Directions for this task - Start at the line with "Definition DQ : string" in the records below, stop at the line with "Definition t := list string.", and return every line in that span exactly, the two end lines included.

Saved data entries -
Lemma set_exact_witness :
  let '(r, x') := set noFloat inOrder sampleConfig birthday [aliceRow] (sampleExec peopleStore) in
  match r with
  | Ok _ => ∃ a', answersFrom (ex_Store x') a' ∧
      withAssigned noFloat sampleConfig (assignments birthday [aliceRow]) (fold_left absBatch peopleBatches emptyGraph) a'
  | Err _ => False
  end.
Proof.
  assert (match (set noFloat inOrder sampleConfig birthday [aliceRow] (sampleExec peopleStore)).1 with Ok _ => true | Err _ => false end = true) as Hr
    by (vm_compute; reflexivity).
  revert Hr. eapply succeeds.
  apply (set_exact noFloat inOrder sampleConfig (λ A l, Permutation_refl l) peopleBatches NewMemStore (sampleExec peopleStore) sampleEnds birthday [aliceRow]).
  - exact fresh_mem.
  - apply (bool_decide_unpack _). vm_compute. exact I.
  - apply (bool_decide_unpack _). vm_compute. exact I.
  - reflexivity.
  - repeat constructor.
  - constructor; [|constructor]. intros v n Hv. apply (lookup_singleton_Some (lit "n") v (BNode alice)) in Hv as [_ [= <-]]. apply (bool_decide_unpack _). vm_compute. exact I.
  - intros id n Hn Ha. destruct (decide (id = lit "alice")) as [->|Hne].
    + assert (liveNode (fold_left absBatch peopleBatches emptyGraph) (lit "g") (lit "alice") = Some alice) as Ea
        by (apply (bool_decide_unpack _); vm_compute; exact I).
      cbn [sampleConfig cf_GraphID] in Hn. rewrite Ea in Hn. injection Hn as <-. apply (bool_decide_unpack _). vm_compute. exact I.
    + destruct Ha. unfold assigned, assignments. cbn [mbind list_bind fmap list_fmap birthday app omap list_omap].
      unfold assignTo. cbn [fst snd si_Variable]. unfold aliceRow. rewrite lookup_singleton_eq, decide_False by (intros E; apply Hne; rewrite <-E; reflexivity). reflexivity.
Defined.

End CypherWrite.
* * *
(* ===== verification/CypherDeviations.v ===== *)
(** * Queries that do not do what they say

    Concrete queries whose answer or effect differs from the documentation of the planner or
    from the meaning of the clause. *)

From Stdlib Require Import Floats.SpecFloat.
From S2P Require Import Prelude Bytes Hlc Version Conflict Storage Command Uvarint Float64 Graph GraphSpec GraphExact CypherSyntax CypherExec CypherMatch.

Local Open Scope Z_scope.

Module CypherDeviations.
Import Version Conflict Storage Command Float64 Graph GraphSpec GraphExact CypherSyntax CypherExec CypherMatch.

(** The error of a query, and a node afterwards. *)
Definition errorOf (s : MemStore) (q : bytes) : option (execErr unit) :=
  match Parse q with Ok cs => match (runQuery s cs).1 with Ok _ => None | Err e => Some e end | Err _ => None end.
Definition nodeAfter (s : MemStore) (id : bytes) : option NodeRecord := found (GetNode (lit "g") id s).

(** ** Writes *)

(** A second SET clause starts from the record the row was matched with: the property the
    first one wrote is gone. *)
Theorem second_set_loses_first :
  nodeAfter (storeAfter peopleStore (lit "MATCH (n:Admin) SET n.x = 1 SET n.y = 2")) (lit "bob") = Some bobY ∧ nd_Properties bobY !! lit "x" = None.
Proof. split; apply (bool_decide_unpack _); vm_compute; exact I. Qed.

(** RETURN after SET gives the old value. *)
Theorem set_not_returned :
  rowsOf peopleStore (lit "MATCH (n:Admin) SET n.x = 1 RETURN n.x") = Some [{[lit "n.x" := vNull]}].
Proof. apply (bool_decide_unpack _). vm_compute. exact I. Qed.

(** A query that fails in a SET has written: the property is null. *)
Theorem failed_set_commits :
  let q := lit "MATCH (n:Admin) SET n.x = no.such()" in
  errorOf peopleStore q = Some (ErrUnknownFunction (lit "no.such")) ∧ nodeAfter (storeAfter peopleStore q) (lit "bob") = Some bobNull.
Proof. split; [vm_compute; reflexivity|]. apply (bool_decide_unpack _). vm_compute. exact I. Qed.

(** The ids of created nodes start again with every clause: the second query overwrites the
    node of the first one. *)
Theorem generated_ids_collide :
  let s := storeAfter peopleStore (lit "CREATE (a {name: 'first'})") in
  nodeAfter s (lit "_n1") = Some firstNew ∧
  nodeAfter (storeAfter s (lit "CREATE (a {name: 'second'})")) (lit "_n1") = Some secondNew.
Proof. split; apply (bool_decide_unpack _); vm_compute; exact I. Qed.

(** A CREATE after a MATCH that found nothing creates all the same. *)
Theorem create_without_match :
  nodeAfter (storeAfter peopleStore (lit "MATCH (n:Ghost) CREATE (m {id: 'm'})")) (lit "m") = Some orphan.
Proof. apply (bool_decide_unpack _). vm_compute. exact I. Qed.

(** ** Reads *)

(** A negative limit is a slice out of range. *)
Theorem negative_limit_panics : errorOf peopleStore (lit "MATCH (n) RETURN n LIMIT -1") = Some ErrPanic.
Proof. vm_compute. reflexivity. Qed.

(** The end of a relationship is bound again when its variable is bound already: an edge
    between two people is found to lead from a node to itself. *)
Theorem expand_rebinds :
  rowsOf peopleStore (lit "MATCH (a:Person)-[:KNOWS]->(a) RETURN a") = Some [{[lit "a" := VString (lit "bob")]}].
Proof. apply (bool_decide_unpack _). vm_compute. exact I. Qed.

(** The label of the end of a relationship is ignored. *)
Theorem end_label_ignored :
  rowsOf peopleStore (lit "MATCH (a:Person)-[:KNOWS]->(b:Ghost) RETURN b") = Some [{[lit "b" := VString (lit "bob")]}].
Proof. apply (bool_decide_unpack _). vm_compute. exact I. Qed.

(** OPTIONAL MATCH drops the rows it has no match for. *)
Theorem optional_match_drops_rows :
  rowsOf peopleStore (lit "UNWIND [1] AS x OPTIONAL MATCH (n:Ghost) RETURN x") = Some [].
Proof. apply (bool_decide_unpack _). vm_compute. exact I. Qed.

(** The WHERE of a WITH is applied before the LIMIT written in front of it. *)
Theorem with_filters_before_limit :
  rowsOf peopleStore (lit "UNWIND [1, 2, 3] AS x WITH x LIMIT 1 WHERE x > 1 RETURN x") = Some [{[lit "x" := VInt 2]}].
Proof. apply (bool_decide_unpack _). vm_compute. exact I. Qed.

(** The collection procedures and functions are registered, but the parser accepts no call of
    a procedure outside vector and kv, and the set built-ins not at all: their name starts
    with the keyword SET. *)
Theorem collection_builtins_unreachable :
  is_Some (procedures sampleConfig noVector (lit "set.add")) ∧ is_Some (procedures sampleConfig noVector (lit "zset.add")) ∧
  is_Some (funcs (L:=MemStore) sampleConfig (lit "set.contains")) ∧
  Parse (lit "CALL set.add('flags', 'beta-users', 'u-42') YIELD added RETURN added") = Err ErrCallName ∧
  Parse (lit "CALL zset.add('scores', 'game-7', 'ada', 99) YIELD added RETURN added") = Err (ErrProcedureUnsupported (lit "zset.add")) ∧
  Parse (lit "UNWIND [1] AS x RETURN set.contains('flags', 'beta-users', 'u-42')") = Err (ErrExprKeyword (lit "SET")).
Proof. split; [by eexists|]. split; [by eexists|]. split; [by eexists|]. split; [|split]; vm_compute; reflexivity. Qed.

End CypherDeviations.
---
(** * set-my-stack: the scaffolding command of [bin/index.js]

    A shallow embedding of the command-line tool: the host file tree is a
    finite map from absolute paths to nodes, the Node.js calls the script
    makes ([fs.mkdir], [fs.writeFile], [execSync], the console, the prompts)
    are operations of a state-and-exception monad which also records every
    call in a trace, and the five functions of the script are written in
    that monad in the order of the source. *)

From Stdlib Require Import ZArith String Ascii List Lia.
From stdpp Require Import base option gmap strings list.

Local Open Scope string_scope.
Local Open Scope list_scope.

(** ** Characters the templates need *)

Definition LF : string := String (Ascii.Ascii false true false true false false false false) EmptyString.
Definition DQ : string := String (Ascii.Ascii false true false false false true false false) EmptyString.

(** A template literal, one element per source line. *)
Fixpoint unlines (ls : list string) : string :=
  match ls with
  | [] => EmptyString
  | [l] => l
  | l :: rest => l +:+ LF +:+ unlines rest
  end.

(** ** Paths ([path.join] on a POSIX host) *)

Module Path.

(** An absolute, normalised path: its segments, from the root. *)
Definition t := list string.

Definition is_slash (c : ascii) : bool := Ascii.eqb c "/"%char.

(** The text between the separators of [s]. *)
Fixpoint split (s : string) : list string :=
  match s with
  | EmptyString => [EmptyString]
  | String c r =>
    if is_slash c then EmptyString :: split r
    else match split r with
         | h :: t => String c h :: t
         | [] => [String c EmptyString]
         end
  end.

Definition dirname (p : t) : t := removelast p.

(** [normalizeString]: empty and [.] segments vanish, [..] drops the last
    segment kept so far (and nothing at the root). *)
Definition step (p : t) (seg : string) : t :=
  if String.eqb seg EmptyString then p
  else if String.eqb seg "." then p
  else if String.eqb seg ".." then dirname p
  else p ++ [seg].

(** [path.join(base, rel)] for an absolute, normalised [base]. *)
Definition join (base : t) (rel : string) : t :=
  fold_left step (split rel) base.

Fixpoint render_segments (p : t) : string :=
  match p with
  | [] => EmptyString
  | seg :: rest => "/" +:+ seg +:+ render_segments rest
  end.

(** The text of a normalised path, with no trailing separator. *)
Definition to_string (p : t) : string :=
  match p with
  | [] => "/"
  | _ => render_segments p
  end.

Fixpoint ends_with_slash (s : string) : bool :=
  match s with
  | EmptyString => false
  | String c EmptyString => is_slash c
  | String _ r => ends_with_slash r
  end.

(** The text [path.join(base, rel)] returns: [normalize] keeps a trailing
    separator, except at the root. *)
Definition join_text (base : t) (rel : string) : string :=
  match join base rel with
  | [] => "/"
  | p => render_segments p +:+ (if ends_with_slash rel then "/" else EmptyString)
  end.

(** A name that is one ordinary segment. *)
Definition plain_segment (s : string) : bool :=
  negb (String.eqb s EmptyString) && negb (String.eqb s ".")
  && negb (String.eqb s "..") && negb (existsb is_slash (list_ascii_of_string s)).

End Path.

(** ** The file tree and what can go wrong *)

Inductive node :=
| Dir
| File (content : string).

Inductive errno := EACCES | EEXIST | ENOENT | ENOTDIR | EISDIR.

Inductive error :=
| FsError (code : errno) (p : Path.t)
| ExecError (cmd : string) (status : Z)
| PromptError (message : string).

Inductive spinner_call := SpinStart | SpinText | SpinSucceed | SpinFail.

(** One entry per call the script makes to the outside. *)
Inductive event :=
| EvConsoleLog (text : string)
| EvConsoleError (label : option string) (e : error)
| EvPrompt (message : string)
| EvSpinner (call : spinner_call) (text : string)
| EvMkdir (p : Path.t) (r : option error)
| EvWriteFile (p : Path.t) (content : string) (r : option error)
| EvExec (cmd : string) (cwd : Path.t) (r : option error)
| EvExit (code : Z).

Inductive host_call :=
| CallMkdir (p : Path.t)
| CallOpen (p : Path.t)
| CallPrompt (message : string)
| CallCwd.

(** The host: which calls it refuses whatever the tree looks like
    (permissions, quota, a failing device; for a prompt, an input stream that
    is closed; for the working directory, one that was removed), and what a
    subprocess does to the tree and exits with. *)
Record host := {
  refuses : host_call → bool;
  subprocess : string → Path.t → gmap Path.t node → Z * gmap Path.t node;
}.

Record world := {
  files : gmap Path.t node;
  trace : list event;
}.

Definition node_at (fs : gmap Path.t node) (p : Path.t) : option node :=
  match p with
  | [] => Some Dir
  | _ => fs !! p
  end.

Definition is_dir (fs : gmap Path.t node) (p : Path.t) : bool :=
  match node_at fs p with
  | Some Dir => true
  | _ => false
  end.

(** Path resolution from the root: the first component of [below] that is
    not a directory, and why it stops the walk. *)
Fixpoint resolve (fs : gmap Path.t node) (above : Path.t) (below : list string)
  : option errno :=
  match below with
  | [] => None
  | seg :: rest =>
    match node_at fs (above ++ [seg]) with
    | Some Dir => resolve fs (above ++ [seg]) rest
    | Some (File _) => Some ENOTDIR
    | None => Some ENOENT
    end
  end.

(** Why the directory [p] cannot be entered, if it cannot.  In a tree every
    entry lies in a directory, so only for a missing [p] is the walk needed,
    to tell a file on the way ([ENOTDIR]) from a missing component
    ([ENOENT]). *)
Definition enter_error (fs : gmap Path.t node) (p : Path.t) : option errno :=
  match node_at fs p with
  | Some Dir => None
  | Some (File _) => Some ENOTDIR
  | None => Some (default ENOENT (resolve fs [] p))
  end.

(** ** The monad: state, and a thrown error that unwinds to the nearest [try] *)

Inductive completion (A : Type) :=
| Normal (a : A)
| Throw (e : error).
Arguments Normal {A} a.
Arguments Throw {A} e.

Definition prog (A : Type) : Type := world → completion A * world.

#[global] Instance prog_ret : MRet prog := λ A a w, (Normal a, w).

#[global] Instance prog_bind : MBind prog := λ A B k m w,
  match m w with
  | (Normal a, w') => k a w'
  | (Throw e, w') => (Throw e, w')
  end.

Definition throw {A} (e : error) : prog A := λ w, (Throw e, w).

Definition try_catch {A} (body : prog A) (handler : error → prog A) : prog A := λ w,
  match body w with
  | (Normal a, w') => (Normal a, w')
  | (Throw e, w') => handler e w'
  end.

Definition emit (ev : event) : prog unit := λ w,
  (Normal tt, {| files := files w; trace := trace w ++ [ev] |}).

Finished task -
Definition DQ : string := String (Ascii.Ascii false true false false false true false false) EmptyString.

(** A template literal, one element per source line. *)
Fixpoint unlines (ls : list string) : string :=
  match ls with
  | [] => EmptyString
  | [l] => l
  | l :: rest => l +:+ LF +:+ unlines rest
  end.

(** ** Paths ([path.join] on a POSIX host) *)

Module Path.

(** An absolute, normalised path: its segments, from the root. *)
Definition t := list string.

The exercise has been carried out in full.